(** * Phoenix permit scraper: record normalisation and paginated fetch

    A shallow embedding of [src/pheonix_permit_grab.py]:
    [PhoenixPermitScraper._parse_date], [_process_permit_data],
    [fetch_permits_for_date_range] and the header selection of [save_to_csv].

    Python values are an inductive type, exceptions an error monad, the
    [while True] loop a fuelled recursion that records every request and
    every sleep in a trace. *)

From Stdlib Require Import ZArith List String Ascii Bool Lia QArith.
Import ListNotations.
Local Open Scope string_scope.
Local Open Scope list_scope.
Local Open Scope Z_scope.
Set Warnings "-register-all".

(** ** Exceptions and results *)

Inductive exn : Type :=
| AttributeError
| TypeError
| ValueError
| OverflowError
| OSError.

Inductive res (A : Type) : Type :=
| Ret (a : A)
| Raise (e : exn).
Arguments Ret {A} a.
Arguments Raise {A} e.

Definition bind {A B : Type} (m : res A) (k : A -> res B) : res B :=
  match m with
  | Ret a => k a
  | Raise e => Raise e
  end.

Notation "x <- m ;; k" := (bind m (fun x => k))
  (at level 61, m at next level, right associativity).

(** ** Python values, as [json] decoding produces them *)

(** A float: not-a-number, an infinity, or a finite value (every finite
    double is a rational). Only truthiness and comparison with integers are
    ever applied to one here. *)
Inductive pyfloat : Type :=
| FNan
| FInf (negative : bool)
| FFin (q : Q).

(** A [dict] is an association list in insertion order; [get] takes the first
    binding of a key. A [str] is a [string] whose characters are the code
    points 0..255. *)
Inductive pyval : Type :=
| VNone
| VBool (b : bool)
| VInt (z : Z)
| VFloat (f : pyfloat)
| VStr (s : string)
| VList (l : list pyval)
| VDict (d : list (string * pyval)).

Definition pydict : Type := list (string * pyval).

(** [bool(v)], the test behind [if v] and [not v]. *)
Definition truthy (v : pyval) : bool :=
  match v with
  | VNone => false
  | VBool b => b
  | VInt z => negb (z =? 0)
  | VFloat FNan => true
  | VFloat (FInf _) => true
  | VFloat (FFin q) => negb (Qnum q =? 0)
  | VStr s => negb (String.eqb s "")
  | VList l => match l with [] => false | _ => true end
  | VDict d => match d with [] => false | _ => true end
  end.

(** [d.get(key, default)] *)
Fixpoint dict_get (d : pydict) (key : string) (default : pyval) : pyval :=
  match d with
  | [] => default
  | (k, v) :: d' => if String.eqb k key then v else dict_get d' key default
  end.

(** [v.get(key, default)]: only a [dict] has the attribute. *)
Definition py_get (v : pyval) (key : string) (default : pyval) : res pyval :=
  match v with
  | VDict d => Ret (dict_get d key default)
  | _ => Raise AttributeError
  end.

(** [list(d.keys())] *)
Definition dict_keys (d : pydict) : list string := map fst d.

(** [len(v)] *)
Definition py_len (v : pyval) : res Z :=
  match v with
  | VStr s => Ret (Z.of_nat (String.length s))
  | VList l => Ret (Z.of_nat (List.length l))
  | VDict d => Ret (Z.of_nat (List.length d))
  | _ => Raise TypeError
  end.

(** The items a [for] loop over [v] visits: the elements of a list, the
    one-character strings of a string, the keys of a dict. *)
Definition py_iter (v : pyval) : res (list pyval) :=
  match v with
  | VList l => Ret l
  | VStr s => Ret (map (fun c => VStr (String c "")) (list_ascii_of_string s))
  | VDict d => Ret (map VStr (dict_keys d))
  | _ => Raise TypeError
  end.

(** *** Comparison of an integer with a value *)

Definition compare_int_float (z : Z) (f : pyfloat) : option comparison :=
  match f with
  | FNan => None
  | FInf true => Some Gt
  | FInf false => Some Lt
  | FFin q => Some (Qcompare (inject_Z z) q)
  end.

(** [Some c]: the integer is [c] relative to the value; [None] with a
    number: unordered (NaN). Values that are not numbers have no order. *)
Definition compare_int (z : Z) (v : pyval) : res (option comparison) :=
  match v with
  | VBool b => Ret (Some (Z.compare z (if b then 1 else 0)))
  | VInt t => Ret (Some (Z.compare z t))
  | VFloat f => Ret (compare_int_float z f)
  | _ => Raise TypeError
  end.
═══
→ **THE TASK**
Work through the records line by line and tally those that include the word "VDict". Give the number alone.

→ **ANSWER FOR THIS EXERCISE**
5